#### EXERCISE AIM
From the records below, take each line where the string "joining" shows up and copy it.
INPUT DATA section start
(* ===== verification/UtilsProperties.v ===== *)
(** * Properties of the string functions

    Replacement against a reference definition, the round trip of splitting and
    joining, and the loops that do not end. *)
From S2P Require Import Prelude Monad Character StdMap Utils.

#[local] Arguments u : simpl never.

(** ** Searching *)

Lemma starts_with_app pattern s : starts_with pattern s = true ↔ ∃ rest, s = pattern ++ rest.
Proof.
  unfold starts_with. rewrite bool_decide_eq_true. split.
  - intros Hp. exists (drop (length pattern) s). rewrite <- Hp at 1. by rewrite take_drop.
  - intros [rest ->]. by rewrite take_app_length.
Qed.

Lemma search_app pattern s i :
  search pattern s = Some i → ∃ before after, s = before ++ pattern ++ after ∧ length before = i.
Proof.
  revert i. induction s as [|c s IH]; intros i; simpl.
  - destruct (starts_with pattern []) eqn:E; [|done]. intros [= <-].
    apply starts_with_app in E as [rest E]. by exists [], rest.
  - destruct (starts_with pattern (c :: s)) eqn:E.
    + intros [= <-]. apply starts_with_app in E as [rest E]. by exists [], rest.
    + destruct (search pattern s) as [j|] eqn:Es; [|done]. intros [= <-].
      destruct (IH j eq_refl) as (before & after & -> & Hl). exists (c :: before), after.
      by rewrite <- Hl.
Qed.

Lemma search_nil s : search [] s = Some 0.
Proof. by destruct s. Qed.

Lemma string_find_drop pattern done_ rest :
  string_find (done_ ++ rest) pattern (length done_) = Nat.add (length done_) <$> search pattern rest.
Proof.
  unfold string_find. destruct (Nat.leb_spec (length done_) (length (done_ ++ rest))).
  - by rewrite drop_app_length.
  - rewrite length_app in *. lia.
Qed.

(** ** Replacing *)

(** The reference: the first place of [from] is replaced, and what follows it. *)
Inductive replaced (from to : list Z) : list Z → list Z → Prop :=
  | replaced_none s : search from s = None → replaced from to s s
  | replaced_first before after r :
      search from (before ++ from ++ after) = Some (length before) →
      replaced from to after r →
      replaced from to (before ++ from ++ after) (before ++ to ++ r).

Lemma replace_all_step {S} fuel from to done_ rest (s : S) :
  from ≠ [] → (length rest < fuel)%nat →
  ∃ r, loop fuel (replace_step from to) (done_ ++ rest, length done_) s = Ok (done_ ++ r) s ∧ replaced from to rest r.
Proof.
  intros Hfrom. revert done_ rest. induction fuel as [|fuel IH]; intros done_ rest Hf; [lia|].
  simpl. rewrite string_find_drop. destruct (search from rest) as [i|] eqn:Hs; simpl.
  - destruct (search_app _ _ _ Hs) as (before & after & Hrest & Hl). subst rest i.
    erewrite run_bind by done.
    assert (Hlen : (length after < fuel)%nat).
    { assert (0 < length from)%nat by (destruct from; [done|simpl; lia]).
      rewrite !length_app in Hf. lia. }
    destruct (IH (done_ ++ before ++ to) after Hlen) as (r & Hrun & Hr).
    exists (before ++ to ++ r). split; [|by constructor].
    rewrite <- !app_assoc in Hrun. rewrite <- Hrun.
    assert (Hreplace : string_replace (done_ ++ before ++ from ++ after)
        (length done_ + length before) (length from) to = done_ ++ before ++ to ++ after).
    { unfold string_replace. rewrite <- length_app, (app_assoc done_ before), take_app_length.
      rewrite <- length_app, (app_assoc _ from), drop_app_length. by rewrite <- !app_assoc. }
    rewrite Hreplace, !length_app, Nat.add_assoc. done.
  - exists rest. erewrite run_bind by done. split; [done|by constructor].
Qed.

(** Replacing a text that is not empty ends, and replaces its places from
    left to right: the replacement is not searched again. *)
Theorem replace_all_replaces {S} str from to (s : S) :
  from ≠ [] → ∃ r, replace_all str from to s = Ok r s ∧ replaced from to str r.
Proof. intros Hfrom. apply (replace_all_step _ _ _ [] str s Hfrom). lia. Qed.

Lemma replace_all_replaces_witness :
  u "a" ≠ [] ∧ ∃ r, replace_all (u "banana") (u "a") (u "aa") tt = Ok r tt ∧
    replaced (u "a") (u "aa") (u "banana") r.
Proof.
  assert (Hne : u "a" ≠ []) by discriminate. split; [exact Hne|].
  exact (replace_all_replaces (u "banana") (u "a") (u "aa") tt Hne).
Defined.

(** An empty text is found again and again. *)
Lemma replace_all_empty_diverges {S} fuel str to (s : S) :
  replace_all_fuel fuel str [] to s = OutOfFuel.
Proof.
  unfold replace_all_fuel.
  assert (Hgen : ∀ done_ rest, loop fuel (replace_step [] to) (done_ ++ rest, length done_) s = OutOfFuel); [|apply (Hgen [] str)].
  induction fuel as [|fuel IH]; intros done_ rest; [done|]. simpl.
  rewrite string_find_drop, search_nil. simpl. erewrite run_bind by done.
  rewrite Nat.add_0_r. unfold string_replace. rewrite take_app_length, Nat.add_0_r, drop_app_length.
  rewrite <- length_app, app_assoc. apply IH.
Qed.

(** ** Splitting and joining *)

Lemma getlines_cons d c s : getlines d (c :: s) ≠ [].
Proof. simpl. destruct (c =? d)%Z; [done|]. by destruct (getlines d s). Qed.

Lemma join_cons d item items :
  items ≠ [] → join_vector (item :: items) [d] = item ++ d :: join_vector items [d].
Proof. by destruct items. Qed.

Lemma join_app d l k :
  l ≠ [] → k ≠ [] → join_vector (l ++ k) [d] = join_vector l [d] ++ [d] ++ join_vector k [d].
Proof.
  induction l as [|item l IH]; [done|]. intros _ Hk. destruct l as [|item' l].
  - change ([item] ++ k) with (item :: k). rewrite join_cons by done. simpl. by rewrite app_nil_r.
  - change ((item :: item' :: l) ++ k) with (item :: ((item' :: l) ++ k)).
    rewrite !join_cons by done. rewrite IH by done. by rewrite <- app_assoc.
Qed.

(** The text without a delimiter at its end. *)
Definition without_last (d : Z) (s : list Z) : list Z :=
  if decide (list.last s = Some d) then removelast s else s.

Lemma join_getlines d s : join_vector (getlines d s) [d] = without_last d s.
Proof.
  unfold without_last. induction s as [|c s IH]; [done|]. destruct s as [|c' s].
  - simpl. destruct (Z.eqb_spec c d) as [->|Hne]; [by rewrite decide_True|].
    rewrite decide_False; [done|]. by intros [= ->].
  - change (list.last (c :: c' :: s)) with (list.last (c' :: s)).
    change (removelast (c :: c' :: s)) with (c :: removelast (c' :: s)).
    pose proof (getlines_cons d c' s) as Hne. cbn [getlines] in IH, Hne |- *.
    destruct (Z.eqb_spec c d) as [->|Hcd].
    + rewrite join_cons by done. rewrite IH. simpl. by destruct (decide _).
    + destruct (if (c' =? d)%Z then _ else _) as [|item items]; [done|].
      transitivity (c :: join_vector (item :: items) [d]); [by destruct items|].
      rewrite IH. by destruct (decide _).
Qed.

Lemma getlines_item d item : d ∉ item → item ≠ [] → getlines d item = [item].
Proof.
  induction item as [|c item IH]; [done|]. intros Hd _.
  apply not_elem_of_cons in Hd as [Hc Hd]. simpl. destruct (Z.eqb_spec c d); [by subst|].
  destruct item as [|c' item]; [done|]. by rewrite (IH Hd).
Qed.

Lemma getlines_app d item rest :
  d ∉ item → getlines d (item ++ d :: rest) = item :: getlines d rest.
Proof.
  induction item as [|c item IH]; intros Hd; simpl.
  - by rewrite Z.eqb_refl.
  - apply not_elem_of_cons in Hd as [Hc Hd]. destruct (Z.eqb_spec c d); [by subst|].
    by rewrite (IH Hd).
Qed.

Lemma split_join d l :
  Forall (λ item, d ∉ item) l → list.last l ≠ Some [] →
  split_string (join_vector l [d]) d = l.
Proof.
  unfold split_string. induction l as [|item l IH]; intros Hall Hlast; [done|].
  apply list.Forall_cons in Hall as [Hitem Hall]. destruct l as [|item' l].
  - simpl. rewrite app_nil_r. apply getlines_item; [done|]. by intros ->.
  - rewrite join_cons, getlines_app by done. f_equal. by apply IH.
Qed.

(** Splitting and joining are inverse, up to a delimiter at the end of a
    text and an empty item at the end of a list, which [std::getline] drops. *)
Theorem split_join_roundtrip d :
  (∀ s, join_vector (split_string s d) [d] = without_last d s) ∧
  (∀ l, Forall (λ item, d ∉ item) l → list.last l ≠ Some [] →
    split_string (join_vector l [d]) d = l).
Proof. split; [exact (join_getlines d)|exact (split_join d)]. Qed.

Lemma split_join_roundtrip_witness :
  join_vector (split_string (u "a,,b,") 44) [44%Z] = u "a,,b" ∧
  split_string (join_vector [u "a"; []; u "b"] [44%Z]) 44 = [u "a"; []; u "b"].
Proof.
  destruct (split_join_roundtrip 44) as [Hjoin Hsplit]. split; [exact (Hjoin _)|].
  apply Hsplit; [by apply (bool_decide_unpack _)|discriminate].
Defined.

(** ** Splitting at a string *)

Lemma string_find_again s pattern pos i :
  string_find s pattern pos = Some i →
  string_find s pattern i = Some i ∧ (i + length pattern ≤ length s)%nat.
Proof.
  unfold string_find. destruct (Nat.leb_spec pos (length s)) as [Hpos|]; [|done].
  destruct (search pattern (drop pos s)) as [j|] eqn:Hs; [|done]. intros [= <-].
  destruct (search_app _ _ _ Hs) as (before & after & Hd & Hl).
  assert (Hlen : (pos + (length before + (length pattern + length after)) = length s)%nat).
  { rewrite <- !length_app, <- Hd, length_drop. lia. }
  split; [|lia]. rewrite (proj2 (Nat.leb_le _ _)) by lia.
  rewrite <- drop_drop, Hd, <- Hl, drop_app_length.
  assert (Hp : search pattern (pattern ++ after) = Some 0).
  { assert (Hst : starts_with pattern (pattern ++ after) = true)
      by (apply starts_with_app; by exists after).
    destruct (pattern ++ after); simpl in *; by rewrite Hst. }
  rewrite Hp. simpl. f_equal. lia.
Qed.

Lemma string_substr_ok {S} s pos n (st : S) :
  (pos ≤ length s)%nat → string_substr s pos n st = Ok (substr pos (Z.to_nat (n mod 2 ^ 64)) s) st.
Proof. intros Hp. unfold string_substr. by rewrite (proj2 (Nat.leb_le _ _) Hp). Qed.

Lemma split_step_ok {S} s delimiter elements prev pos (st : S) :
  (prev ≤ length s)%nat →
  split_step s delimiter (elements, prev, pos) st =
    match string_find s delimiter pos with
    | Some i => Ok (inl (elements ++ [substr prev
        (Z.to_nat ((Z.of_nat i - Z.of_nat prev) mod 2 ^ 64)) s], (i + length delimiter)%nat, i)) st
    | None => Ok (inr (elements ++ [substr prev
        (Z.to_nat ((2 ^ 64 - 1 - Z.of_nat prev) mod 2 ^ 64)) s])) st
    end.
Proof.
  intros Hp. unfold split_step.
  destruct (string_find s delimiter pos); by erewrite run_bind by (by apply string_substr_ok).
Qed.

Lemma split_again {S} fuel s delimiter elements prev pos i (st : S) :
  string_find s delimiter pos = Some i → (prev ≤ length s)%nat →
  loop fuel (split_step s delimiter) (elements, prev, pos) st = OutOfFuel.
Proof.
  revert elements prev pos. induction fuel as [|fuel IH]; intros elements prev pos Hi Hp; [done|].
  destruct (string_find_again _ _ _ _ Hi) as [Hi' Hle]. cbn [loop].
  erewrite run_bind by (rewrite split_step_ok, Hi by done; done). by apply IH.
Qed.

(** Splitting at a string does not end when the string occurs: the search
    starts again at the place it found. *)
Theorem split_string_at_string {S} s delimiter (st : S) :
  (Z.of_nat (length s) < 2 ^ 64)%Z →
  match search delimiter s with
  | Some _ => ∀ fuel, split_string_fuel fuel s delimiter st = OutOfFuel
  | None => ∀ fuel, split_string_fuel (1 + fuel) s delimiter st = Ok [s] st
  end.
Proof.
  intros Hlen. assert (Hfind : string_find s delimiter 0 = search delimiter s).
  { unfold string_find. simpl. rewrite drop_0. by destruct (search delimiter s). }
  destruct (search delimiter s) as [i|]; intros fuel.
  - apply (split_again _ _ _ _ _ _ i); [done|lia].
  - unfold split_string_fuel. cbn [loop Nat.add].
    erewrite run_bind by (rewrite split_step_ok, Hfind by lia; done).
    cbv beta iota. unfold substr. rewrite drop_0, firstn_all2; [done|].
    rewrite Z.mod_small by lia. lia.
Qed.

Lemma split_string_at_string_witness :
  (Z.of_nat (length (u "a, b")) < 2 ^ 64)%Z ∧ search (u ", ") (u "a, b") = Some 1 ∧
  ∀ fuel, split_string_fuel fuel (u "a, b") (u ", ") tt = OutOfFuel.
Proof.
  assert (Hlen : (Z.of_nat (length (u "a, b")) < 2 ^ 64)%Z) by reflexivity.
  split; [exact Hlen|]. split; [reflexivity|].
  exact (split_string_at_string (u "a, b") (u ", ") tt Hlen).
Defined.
INPUT DATA section end
#### EXERCISE RESULT
    joining, and the loops that do not end. *)
(** ** Splitting and joining *)
(** Splitting and joining are inverse, up to a delimiter at the end of a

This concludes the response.